[[ Supplied data open ]]

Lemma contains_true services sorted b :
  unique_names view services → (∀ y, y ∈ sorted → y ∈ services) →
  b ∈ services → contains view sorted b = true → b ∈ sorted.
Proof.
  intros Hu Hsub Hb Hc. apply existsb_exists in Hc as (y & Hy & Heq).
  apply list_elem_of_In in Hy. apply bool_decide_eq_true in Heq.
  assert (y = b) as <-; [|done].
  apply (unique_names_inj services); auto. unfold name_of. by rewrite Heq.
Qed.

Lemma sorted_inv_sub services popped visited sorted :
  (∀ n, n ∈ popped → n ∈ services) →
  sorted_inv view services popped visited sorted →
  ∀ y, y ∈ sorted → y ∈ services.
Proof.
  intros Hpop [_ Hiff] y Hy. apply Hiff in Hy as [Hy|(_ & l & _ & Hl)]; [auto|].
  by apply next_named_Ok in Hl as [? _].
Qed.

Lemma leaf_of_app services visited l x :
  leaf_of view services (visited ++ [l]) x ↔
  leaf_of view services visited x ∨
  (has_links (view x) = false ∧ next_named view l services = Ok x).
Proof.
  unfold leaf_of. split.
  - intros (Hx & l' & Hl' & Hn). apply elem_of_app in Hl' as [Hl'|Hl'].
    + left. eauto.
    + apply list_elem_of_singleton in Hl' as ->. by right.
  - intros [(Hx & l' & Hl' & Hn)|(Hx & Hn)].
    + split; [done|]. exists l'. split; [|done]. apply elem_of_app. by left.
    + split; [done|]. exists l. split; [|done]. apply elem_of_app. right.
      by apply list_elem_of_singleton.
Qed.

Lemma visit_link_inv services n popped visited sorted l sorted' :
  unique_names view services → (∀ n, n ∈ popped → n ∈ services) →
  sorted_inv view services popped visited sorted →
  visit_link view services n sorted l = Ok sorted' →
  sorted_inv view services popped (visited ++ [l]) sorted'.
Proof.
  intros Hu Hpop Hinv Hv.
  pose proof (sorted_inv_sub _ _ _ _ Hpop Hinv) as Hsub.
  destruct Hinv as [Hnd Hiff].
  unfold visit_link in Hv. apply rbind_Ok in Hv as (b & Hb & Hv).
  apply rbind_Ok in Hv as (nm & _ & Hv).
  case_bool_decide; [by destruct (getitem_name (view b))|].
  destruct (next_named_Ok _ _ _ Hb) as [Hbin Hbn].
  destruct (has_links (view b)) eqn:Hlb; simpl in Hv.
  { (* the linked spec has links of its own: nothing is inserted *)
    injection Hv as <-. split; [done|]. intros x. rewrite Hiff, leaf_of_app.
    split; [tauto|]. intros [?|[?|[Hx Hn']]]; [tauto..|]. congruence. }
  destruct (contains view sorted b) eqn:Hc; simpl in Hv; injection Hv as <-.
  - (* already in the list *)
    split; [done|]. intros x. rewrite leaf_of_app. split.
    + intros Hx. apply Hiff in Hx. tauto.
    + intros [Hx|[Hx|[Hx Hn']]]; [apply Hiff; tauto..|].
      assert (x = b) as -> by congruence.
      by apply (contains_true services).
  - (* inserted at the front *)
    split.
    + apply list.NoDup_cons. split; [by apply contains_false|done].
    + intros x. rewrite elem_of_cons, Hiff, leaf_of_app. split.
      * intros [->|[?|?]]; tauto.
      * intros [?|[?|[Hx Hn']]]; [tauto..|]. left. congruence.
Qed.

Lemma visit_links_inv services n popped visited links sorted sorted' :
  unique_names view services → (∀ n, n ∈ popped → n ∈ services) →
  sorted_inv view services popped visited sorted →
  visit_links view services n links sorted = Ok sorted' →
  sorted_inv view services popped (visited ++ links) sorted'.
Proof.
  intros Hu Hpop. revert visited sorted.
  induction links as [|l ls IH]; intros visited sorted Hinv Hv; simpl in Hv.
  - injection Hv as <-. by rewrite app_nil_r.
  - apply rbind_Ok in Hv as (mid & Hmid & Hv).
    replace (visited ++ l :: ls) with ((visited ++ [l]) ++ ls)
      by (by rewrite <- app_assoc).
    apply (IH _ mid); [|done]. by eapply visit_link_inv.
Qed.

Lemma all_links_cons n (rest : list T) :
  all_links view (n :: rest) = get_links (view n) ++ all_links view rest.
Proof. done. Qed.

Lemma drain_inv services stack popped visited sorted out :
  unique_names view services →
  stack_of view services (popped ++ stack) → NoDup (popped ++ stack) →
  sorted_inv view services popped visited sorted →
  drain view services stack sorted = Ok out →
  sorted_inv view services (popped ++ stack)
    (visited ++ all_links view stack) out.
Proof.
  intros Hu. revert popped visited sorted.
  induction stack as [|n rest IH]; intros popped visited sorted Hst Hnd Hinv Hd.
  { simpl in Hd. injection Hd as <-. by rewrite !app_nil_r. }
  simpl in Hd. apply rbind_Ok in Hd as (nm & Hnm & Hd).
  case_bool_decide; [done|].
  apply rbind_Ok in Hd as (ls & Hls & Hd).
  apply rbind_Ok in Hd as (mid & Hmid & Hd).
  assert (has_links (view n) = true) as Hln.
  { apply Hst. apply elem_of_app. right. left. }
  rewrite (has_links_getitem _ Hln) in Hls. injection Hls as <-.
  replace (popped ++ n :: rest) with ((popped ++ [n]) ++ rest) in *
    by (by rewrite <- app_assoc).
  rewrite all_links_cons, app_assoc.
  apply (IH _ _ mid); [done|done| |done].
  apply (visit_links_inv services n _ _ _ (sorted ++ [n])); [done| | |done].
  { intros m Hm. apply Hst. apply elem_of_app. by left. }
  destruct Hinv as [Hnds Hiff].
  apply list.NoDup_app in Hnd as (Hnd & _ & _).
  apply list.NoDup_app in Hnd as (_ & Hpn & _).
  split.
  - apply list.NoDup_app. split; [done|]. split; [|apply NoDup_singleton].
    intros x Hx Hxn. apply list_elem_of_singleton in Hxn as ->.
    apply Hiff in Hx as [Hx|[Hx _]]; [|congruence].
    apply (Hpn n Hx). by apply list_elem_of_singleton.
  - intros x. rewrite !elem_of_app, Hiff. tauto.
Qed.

[[ Supplied data closed ]]

Prompt: Write out again only the lines from the one with "intros Hu. revert popped visited sorted." through the last line of the records above. Keep every word as it stands.

Answer space:
  intros Hu. revert popped visited sorted.
  induction stack as [|n rest IH]; intros popped visited sorted Hst Hnd Hinv Hd.
  { simpl in Hd. injection Hd as <-. by rewrite !app_nil_r. }
  simpl in Hd. apply rbind_Ok in Hd as (nm & Hnm & Hd).
  case_bool_decide; [done|].
  apply rbind_Ok in Hd as (ls & Hls & Hd).
  apply rbind_Ok in Hd as (mid & Hmid & Hd).
  assert (has_links (view n) = true) as Hln.
  { apply Hst. apply elem_of_app. right. left. }
  rewrite (has_links_getitem _ Hln) in Hls. injection Hls as <-.
  replace (popped ++ n :: rest) with ((popped ++ [n]) ++ rest) in *
    by (by rewrite <- app_assoc).
  rewrite all_links_cons, app_assoc.
  apply (IH _ _ mid); [done|done| |done].
  apply (visit_links_inv services n _ _ _ (sorted ++ [n])); [done| | |done].
  { intros m Hm. apply Hst. apply elem_of_app. by left. }
  destruct Hinv as [Hnds Hiff].
  apply list.NoDup_app in Hnd as (Hnd & _ & _).
  apply list.NoDup_app in Hnd as (_ & Hpn & _).
  split.
  - apply list.NoDup_app. split; [done|]. split; [|apply NoDup_singleton].
    intros x Hx Hxn. apply list_elem_of_singleton in Hxn as ->.
    apply Hiff in Hx as [Hx|[Hx _]]; [|congruence].
    apply (Hpn n Hx). by apply list_elem_of_singleton.
  - intros x. rewrite !elem_of_app, Hiff. tauto.
Qed.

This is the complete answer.